Problem requirements: Look through the records below for the line with "cs_rttMs := Some". Return that line and each one after it up to and including the line with "split; cbn; try", exactly.

Data for analysis:
····················
Lemma nonneg_finite_Z z : 0 <= z → nonneg_finite (num_of_Z z).
Proof.
  intros H. apply nonneg_finite_intro; [done|]. unfold nonneg, num_le. change (Fin 0) with (num_of_Z 0).
  rewrite num_of_Z_leb. by apply Z.leb_le.
Qed.

Lemma unit_range_finite n : unit_range n → is_finite n = true ∧ nonneg n.
Proof. intros (x & -> & ? & ?)%unit_range_fin. split; [done|]. by apply nonneg_fin. Qed.

Lemma snapshot_payload_js (c : controller) seq raw signals q nowMs w h :
  rs_frameWidth raw = num_of_Z <$> w → rs_frameHeight raw = num_of_Z <$> h →
  snapshot_payload c seq raw signals q nowMs = snapshot_js (snapshot_record c seq raw signals q nowMs w h).
Proof. intros Hw Hh. unfold snapshot_payload, snapshot_record, snapshot_js. cbn. rewrite Hw, Hh. by destruct w, h. Qed.

(** C6: publishing hands the signal channel one message, and records an error
    exactly when the channel throws it.  In a controller that satisfies its invariant,
    with well-formed signals, at a time that is not negative, when the identifiers
    are not empty, the bitrates, times and the frame rate are finite, the frame rate
    is not negative, and the frame size is a natural number, that message is accepted by the
    protocol's validator as the snapshot with the next sequence number (0 after
    the last one), which the controller keeps, and the current mode, state, level,
    quality, measurements and last action. *)
Theorem published_snapshot_valid base (c : controller) channel raw signals q nowMs w h :
  wf_controller base c → wf_signals signals → 0 <= nowMs →
  pb_signalChannel (c_publishing c) = Some channel →
  nonempty (id_trackId (c_id c)) → opt_all nonempty (id_producerId (c_id c)) →
  is_finite (sg_sendBitrateBps signals) = true → is_finite (sg_targetBitrateBps signals) = true →
  is_finite (sg_rttMs signals) = true → is_finite (sg_jitterMs signals) = true →
  rs_frameWidth raw = num_of_Z <$> w → opt_all (λ z, 0 <= z) w →
  rs_frameHeight raw = num_of_Z <$> h → opt_all (λ z, 0 <= z) h →
  opt_all nonneg_finite (rs_framesPerSecond raw) →
  let c' := publishSnapshot c raw signals q nowMs in
  let seq := pb_seq (c_publishing c) in
  ∃ payload s,
    pb_signalChannel (c_publishing c') = Some (sk_publish channel payload).1 ∧
    ac_lastSampleError (c_actuator c') =
      match (sk_publish channel payload).2 with Ok _ => ac_lastSampleError (c_actuator c) | Throw e => Some e end ∧
    payload = snapshot_js s ∧ parseClientQosSnapshot payload = Ok s ∧
    cq_seq s = (if decide (seq = QOS_MAX_SEQ) then 0 else seq + 1) ∧ pb_seq (c_publishing c') = cq_seq s ∧
    cq_tsMs s = num_of_Z nowMs ∧
    cq_peerState s = {| cp_mode := resolvePeerMode (inAudioOnlyMode c) (id_kind (c_id c));
                        cp_quality := q; cp_stale := false |} ∧
    cq_tracks s = [{| ct_localTrackId := id_trackId (c_id c); ct_producerId := id_producerId (c_id c);
      ct_kind := id_kind (c_id c); ct_source := pf_source (profile c); ct_state := state c;
      ct_reason := sg_reason signals; ct_quality := q; ct_ladderLevel := currentLevel c;
      ct_signals := {| cs_sendBitrateBps := sg_sendBitrateBps signals;
        cs_targetBitrateBps := Some (sg_targetBitrateBps signals); cs_lossRate := Some (sg_lossRate signals);
        cs_rttMs := Some (sg_rttMs signals); cs_jitterMs := Some (sg_jitterMs signals);
        cs_frameWidth := w; cs_frameHeight := h; cs_framesPerSecond := rs_framesPerSecond raw;
        cs_qualityLimitationReason := rs_qualityLimitationReason raw |};
      ct_lastAction := ac_lastAction (c_actuator c) |}].
Proof.
  intros Hwf Hsg Hnow Hch Hid Hpid Hf1 Hf2 Hf3 Hf4 Hw Hw0 Hh Hh0 Hfps c' seq.
  pose proof (wc_seq _ _ Hwf) as Hseq.
  set (s := snapshot_record c (next_seq seq) raw signals q nowMs w h).
  exists (snapshot_js s), s. subst c'. unfold publishSnapshot. rewrite Hch, (snapshot_payload_js _ _ _ _ _ _ w h) by done.
  fold seq. fold s. destruct (sk_publish channel (snapshot_js s)) as [channel' r].
  assert (parseClientQosSnapshot (snapshot_js s) = Ok s) as Hs.
  { apply snapshot_roundtrip. split; cbn.
    - by apply next_seq_range.
    - by apply nonneg_finite_Z.
    - unfold QOS_MAX_TRACKS_PER_SNAPSHOT. lia.
    - constructor; [|done]. split; cbn; [done|done|apply (wc_level _ _ Hwf)|]. destruct Hsg.
      split; cbn; try apply opt_all_Some; try done; apply nonneg_finite_intro; try done.
      + by apply unit_range_finite.
      + by apply unit_range_finite. }
  split_and!; try done; try (by destruct r). cbn. unfold next_seq.
  destruct (decide _) as [->|]; [done|]. destruct (_ <=? _) eqn:E; [|done]. zlia.
Qed.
····················
Solution for this task:
        cs_rttMs := Some (sg_rttMs signals); cs_jitterMs := Some (sg_jitterMs signals);
        cs_frameWidth := w; cs_frameHeight := h; cs_framesPerSecond := rs_framesPerSecond raw;
        cs_qualityLimitationReason := rs_qualityLimitationReason raw |};
      ct_lastAction := ac_lastAction (c_actuator c) |}].
Proof.
  intros Hwf Hsg Hnow Hch Hid Hpid Hf1 Hf2 Hf3 Hf4 Hw Hw0 Hh Hh0 Hfps c' seq.
  pose proof (wc_seq _ _ Hwf) as Hseq.
  set (s := snapshot_record c (next_seq seq) raw signals q nowMs w h).
  exists (snapshot_js s), s. subst c'. unfold publishSnapshot. rewrite Hch, (snapshot_payload_js _ _ _ _ _ _ w h) by done.
  fold seq. fold s. destruct (sk_publish channel (snapshot_js s)) as [channel' r].
  assert (parseClientQosSnapshot (snapshot_js s) = Ok s) as Hs.
  { apply snapshot_roundtrip. split; cbn.
    - by apply next_seq_range.
    - by apply nonneg_finite_Z.
    - unfold QOS_MAX_TRACKS_PER_SNAPSHOT. lia.
    - constructor; [|done]. split; cbn; [done|done|apply (wc_level _ _ Hwf)|]. destruct Hsg.
      split; cbn; try apply opt_all_Some; try done; apply nonneg_finite_intro; try done.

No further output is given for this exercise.